> _Description of the task_: Whenever a line in the entries below contains "simpl", copy that line.

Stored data
----------

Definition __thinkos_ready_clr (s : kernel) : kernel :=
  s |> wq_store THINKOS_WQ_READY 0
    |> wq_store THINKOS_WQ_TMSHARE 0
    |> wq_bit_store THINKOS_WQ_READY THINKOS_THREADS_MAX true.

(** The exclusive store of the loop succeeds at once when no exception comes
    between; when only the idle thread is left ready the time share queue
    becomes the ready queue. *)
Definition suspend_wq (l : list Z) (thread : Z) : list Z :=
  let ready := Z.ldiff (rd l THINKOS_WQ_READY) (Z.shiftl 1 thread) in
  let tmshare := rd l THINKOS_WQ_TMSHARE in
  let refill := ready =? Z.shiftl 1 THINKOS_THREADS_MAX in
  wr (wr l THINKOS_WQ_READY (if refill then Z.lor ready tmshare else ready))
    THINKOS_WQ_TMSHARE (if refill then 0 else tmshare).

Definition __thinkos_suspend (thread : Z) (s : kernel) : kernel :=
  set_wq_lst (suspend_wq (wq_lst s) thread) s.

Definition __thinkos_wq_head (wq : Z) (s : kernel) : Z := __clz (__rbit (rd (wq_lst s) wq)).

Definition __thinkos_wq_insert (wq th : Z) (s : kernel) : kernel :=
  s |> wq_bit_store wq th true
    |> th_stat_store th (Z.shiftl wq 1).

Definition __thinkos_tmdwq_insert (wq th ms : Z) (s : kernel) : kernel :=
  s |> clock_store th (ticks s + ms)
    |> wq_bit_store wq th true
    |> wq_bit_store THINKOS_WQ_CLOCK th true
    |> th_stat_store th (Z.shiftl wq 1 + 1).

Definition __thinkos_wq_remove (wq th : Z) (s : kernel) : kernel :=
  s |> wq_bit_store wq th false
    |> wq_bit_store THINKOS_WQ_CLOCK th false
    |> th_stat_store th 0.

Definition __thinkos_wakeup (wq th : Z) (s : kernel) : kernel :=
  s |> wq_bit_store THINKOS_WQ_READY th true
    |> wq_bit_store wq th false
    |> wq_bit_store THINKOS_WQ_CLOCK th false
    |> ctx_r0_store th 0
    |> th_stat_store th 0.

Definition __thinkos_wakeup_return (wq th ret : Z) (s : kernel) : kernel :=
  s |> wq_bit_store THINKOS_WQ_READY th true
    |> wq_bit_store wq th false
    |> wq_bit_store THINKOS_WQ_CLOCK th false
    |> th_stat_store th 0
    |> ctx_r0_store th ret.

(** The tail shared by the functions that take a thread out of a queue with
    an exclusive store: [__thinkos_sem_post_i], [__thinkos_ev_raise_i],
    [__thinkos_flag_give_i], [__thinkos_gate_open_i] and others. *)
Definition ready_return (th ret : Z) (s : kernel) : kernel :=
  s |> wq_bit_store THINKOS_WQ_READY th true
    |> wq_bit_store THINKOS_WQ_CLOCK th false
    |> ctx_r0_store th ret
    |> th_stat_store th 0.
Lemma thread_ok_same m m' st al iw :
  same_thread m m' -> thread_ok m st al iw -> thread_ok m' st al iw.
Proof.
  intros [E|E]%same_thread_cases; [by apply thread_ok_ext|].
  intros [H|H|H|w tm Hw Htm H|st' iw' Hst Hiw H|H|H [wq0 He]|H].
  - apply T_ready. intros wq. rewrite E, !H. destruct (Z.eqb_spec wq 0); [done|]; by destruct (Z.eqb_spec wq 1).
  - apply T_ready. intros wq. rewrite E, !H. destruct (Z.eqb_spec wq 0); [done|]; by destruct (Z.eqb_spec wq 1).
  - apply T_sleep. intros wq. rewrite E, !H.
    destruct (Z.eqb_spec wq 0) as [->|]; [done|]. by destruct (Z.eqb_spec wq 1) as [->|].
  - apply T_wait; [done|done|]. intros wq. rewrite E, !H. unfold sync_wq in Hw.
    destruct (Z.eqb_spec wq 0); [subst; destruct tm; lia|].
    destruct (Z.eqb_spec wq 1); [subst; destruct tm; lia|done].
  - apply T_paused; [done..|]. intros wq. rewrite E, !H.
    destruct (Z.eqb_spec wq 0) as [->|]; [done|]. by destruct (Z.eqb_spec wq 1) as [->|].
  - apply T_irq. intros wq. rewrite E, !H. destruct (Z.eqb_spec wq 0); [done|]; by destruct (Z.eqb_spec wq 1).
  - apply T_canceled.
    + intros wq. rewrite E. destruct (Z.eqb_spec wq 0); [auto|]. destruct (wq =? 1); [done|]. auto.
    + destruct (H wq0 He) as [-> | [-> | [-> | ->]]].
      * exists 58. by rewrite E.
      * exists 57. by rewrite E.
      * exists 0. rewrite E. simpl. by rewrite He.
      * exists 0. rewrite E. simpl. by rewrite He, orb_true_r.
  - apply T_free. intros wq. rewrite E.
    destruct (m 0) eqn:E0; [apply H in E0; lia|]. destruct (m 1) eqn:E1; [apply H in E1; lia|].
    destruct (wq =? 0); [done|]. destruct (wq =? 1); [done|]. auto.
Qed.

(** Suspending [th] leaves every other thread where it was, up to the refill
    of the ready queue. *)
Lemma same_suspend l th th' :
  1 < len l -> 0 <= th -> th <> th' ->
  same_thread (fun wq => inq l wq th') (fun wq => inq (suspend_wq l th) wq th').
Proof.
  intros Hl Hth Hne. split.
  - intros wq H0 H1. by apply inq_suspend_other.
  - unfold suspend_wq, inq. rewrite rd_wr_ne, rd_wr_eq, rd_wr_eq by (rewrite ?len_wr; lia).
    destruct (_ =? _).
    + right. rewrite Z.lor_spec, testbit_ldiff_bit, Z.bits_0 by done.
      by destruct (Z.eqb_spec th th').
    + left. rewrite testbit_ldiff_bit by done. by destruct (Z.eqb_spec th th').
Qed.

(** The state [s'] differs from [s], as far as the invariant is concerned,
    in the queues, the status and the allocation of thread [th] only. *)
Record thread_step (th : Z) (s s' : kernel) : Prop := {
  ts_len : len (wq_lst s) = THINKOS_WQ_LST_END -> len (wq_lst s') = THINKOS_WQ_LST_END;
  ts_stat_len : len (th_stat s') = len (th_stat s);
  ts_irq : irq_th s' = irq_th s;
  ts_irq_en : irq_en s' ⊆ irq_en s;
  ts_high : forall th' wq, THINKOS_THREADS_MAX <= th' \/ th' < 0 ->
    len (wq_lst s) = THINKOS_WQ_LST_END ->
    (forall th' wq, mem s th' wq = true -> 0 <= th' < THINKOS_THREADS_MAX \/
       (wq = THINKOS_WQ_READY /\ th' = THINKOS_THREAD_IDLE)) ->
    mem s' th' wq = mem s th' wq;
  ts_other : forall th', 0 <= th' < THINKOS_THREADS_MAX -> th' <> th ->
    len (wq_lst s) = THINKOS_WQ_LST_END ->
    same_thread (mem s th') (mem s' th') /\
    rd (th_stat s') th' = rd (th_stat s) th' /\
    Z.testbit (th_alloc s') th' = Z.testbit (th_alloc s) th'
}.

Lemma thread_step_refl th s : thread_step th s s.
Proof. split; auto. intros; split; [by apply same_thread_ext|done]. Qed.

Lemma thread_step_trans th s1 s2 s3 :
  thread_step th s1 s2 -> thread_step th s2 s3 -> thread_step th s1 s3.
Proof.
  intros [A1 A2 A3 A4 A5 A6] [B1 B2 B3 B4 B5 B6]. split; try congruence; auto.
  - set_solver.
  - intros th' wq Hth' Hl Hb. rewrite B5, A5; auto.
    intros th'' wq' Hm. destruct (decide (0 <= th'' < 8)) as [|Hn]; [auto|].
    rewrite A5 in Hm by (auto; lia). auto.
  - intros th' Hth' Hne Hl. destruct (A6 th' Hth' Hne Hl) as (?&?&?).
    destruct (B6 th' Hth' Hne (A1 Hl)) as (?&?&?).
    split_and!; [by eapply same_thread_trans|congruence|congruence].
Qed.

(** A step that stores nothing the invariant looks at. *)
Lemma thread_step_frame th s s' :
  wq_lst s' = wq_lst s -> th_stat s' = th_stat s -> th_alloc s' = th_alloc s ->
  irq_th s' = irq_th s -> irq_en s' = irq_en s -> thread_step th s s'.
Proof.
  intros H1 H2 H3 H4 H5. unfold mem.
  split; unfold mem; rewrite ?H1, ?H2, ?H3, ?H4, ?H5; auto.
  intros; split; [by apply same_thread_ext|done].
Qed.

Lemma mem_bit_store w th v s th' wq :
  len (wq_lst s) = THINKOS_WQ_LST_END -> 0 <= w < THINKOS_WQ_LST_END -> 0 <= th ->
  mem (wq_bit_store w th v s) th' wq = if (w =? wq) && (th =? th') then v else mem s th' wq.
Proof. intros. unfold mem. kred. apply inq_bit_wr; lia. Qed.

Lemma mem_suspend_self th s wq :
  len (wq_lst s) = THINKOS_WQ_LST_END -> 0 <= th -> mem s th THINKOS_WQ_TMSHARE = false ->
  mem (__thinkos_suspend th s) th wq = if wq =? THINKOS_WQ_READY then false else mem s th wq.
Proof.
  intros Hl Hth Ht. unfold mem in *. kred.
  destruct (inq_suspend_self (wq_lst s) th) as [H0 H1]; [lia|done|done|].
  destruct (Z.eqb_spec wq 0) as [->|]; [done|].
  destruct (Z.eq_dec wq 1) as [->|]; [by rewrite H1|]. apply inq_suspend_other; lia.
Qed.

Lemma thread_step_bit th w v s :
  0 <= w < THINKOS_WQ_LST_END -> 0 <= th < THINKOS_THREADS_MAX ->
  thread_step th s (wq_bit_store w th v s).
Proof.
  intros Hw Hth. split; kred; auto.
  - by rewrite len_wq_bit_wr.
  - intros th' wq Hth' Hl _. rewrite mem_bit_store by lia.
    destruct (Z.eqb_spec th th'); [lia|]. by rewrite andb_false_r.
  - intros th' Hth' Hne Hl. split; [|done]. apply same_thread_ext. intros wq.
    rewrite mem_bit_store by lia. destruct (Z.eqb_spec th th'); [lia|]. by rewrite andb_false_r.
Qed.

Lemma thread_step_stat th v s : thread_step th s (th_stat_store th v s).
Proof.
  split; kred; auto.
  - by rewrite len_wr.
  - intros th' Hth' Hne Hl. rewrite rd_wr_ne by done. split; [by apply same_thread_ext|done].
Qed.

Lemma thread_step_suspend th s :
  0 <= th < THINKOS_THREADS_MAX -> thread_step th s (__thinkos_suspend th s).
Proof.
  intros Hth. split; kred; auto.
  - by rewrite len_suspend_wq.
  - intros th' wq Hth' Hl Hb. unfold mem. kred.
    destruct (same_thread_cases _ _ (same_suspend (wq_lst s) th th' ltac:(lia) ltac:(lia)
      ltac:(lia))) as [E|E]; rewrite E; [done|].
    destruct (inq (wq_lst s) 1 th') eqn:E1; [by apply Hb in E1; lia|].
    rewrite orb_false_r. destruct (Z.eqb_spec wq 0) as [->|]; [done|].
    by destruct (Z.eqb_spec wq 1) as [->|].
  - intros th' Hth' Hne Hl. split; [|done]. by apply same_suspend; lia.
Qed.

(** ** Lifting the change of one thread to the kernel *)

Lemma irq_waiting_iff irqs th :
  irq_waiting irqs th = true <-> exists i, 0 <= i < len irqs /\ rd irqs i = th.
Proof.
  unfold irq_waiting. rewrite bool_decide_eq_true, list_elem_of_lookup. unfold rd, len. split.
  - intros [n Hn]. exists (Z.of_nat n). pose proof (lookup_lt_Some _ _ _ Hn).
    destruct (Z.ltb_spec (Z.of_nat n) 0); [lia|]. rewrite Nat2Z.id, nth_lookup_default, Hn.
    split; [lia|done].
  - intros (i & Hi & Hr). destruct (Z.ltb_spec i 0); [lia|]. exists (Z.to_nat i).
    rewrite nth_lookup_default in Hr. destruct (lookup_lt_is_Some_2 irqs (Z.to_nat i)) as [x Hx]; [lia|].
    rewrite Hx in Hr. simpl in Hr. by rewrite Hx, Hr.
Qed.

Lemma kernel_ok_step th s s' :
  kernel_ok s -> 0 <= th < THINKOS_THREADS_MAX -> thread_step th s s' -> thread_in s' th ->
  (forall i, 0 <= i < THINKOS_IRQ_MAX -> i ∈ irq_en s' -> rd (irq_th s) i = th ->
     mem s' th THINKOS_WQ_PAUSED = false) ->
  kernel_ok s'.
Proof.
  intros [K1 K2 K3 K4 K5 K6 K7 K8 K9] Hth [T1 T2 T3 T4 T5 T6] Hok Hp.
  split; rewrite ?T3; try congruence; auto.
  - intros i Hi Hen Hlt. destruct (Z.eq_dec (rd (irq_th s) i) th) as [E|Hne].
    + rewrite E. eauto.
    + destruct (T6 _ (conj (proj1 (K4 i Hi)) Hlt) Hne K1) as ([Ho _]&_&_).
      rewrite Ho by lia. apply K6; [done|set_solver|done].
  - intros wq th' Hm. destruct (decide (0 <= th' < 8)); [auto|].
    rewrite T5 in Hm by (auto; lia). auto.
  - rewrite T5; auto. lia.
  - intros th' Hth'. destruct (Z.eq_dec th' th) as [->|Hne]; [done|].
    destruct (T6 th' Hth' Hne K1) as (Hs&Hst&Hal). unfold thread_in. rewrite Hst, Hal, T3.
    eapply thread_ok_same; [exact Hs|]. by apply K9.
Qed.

----------

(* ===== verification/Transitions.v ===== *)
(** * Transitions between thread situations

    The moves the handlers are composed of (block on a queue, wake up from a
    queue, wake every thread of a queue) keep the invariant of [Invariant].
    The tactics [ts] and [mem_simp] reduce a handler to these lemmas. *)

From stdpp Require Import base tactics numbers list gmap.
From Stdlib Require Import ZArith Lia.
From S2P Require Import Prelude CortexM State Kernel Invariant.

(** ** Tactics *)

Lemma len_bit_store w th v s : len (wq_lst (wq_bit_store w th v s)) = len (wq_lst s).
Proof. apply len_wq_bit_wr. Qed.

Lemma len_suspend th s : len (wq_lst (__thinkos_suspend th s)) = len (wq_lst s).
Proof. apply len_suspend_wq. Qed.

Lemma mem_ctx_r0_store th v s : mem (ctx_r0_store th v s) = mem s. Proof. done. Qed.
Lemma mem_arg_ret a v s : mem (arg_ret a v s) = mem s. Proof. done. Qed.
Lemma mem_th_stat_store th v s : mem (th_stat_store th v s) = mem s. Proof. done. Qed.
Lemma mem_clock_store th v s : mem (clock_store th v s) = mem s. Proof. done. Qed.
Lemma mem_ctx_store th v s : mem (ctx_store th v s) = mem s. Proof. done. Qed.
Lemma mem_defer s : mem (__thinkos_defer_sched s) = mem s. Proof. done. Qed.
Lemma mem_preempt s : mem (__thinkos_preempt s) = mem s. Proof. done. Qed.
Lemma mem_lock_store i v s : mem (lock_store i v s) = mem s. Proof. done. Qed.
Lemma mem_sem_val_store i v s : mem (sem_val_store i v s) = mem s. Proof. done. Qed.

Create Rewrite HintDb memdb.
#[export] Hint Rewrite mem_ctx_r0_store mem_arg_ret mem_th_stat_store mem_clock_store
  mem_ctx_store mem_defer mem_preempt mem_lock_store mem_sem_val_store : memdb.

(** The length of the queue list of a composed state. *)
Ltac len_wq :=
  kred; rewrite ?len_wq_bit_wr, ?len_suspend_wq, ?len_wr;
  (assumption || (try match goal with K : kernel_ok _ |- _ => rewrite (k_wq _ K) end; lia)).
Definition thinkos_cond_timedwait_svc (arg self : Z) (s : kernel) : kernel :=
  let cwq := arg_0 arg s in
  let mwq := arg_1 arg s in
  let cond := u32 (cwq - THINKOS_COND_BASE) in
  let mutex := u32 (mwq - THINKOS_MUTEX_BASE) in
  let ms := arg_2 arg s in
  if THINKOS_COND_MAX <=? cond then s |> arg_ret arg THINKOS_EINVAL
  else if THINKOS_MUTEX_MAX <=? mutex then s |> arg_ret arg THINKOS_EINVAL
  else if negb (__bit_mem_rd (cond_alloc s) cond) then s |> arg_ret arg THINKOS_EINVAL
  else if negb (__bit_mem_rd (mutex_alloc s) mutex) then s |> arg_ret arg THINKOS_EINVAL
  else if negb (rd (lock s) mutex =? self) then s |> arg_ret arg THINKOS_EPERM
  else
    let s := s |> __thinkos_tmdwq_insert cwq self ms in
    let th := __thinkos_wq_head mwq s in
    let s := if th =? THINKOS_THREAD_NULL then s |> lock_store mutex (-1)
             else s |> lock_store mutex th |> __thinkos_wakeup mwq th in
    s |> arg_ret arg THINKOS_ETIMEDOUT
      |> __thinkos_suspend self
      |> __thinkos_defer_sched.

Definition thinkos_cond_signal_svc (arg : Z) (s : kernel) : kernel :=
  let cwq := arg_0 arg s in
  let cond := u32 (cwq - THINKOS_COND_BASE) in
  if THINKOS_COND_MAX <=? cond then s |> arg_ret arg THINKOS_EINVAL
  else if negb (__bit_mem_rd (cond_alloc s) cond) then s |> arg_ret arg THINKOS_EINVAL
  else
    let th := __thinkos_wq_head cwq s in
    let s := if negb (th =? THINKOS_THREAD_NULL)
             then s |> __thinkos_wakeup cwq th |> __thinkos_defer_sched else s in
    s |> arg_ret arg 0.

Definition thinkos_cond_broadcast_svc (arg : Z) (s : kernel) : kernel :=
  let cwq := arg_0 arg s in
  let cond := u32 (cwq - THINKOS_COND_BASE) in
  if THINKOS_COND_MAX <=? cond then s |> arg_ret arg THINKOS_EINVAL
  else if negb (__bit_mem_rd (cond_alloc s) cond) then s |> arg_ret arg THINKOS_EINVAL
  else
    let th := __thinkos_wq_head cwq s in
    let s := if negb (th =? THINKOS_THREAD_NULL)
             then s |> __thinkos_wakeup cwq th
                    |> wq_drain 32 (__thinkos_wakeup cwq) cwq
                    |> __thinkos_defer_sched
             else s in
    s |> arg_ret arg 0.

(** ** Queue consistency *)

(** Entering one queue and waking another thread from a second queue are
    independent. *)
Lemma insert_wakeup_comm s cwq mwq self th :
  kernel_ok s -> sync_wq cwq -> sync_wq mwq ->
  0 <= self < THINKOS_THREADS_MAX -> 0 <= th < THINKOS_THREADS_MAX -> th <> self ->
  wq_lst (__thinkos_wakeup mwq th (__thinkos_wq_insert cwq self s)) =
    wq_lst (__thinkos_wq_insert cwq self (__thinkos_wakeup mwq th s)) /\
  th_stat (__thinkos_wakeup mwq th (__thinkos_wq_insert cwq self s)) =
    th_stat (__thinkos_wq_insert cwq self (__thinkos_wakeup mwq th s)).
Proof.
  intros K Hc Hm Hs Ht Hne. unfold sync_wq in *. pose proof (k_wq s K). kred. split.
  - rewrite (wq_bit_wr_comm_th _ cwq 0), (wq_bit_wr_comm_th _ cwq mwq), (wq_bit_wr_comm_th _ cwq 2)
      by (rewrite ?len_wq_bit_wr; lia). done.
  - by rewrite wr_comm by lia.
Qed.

----------

> _Response_:
      * exists 0. rewrite E. simpl. by rewrite He.
      * exists 0. rewrite E. simpl. by rewrite He, orb_true_r.
    rewrite Hx in Hr. simpl in Hr. by rewrite Hx, Hr.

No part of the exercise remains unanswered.